By Amy Goodman and Denis Moynihan
Tucked away on a side street in one of London’s toniest neighborhoods, just across the street from the sprawling department store Harrods, sits a brick, Victorian-era apartment building that houses the Ecuadorean Embassy. Julian Assange, the founder and editor of the whistle-blower website WikiLeaks, walked into this embassy on June 19, 2012, and hasn’t stepped foot outside since.
Ecuador granted him political asylum, but the United Kingdom refuses to grant him safe passage to leave the country. Instead, the U.K. wants to extradite him to Sweden to answer questions about allegations of sexual misconduct, although charges have never been filed. For close to three years, he has remained a prisoner in the embassy, denied even the hour of sunlight daily that most prisoners are guaranteed. For two years before that, he was either jailed or under strict house arrest in England, all without charge. When I went to London to interview him in the embassy this week, Assange asserted his belief that this pretrial phase is serving as both punishment and deterrent, and that Sweden is acting as a surrogate for the United States, which wants him jailed to stop the work of WikiLeaks.
Nevertheless, WikiLeaks continues, releasing groundbreaking information about potentially catastrophic conditions in Britain’s nuclear-weapons submarines, full chapters of the secret and intensely controversial Trans-Pacific Partnership trade treaty, and more. It was from within the embassy that Assange helped National Security Agency contractor Edward Snowden escape Hong Kong after releasing millions of documents detailing U.S. government surveillance programs. En route to political asylum in Latin America, Snowden became stranded in the Moscow airport only after the United States canceled his passport. Russia then granted him temporary political asylum.
When the sexual-misconduct allegations surfaced in late 2010, Assange waited in Stockholm for the prosecutor to question him, then the charges were dropped. He had government permission to leave the country. It was only after he traveled to the United Kingdom that the charges were resuscitated by a second prosecutor. This second prosecutor, Marianne Ny, has had years to question Assange, either in person in London or via video link. Instead, she insisted that Assange be forcibly extradited, until a Swedish court ruled that she should interview him in London. She has now indicated that she will, but so far has not said when.

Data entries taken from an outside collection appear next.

Lemma TS_complete : forall s,
  timing_line s = true -> exists u rt, s = u ++ rt /\ Ms VTT_TS_LINE None u rt.
Proof.
  intros s H. apply timing_line_shape in H.
  destruct H as (c1 & ws1 & ws2 & c2 & rt & -> & L1 & H1 & Hw1 & Hw2 & L2 & H2).
  exists (c1 ++ ws1 ++ str "-->" ++ ws2 ++ c2), rt. split.
  { repeat rewrite <- app_assoc. reflexivity. }
  assert (K : forall c l r, length c = 12 -> clock_at c = true -> Ms clock_ms l c r).
  { intros c l r L Hc.
    destruct (clock_at_split _ Hc)
      as (a & b & d & e & f & g & h & i & j & v & E & Ha).
    assert (v = []) as ->.
    { rewrite E, length_app in L. simpl in L.
      destruct v; [reflexivity | simpl in L; lia]. }
    rewrite app_nil_r in E. subst c. apply clock_complete; tauto. }
  unfold VTT_TS_LINE, star, lit, chr.
  cbn [fold_right list_ascii_of_string].
  exists [], (c1 ++ ws1 ++ str "-->" ++ ws2 ++ c2).
  split; [reflexivity|]. split; [split; reflexivity|].
  exists c1, (ws1 ++ str "-->" ++ ws2 ++ c2).
  split; [reflexivity|]. split; [apply K; assumption|].
  exists ws1, (str "-->" ++ ws2 ++ c2).
  split; [reflexivity|]. split; [cbn; repeat split; auto; lia|].
  exists (str "-->"), (ws2 ++ c2).
  split; [reflexivity|]. split.
  { exists [45%N], [45%N; 62%N]. split; [reflexivity|].
    split; [exists 45%N; split; reflexivity|].
    exists [45%N], [62%N]. split; [reflexivity|].
    split; [exists 45%N; split; reflexivity|].
    exists [62%N], []. split; [reflexivity|].
    split; [exists 62%N; split; reflexivity|]. reflexivity. }
  exists ws2, c2.
  split; [reflexivity|]. split; [cbn; repeat split; auto; lia|].
  apply K; assumption.
Qed.

(** The timing pattern matches at the start of a line exactly when the
    line is a timing line. *)
Lemma ts_match_iff : forall s,
  re_match VTT_TS_LINE s <> None <-> timing_line s = true.
Proof.
  intros s. split.
  - intros H. unfold re_match in H.
    destruct (match_here VTT_TS_LINE (mkp None s 0)) as [[e cs]|] eqn:E;
      [|congruence].
    apply match_here_sound in E. destruct E as (u & v & -> & _ & HM).
    apply TS_sound in HM. tauto.
  - intros H. apply TS_complete in H. destruct H as (u & rt & -> & HM).
    unfold re_match. apply match_here_complete. exact HM.
Qed.



(** ** Single words and first words *)




Lemma solid_head : forall c a, solid (c :: a) = true -> is_space c = false.
Proof.
  intros c a H. cbn [solid forallb] in H. apply andb_true_iff in H.
  destruct H as [H _]. apply negb_true_iff in H. exact H.
Qed.




(** ** Header lines *)









(** ** Kept lines *)




Lemma sub_inline_blank : forall l,
  re_sub VTT_INLINE_TS (str " ") l = blank_from None l.
Proof. reflexivity. Qed.

(** The line [keep_line] keeps, in terms of the direct readings. *)
Lemma keep_line_direct : forall l,
  keep_line l
  = if timing_line l then None
    else let k := strip (blank_from None l) in
         if nonempty k && negb (isdigit k)
            && negb (existsb (startswith (str_lower k)) vtt_headers)
         then Some k else None.
Proof.
  intros l. unfold keep_line. rewrite sub_inline_blank.
  destruct (timing_line l) eqn:Et.
  - apply ts_match_iff in Et.
    destruct (re_match VTT_TS_LINE l); [reflexivity | congruence].
  - destruct (re_match VTT_TS_LINE l) eqn:Em.
    + assert (Hm : re_match VTT_TS_LINE l <> None) by congruence.
      apply ts_match_iff in Hm. congruence.
    + cbv zeta. destruct (strip (blank_from None l)) as [|c k]; [reflexivity|].
      cbn [nonempty andb].
      destruct (isdigit (c :: k)); [reflexivity|]. cbn [negb andb].
      destruct (existsb (startswith (str_lower (c :: k))) vtt_headers);
        reflexivity.
Qed.




(** ** The filter as a whole *)


Lemma parse_direct : forall t,
  parse_vtt t
  = strip (squeeze false (join (str " ") (kept_lines (splitlines t)))).
Proof. intros t. unfold parse_vtt. rewrite collapse_squeeze. reflexivity. Qed.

Assange, his lawyers and his supporters are concerned that, if he were extradited, Sweden would hand him over to the United States, where all signs point to a secret grand-jury investigation of him and WikiLeaks. “Julian would have gone to Sweden a long time ago had he gotten a guarantee from Sweden that they will not forward him to the United States for standing trial on the espionage charges,” said Assange attorney Michael Ratner, president emeritus of the Center for Constitutional Rights. Ratner explained: “Sweden has never been willing to give that guarantee. And Sweden has a very bad reputation of complying with U.S. demands, whether it was sending some people from Sweden to Egypt for torture or whether it’s guaranteeing people who are asylees in Sweden that they won’t be deported.”
Vice President Joe Biden called Assange a “high-tech terrorist,” and elected officials and pundits from both major parties have said publicly that he should be assassinated. Assange told me: “The U.S. case against WikiLeaks is widely believed to be the largest-ever investigation into a publisher. It is extraterritorial. It’s setting new precedents about the ability of the U.S. government to reach out to any media publisher in Europe or the rest of the world, and try and achieve a prosecution. They say the offenses are conspiracy, conspiracy to commit espionage, Computer Fraud and Abuse Act, computer hacking, conversion, stealing government documents.” The espionage charges, if they materialize, could come with the death penalty. Sweden, like most European nations, cannot extradite a person who might thereafter be put to death.
The statute of limitations will expire in August on all but one of the potential Swedish offenses for which Assange is wanted for questioning. The Swedish Supreme Court declined to quash the arrest warrant lodged against him in late 2010, in a 4-1 vote. Justice Svante Johansson, dissenting, wrote that Assange’s de facto detention was “in violation of the principle of proportionality.” Sitting across from me in the conference room of the small embassy that has for three years served as his home, his refuge and his jail, Assange told me, “We have no rights as a defendant because the formal trial hasn’t started yet. No charges, no trial, no ability to defend yourself … don’t even have the right to documents, because you’re not even a defendant.” His skin is pale from years without sunlight, matching his prematurely white hair. But his resolve is unbroken, and the leaks he originally sought to publish when he founded WikiLeaks almost 10 years ago are still reaching the light of day.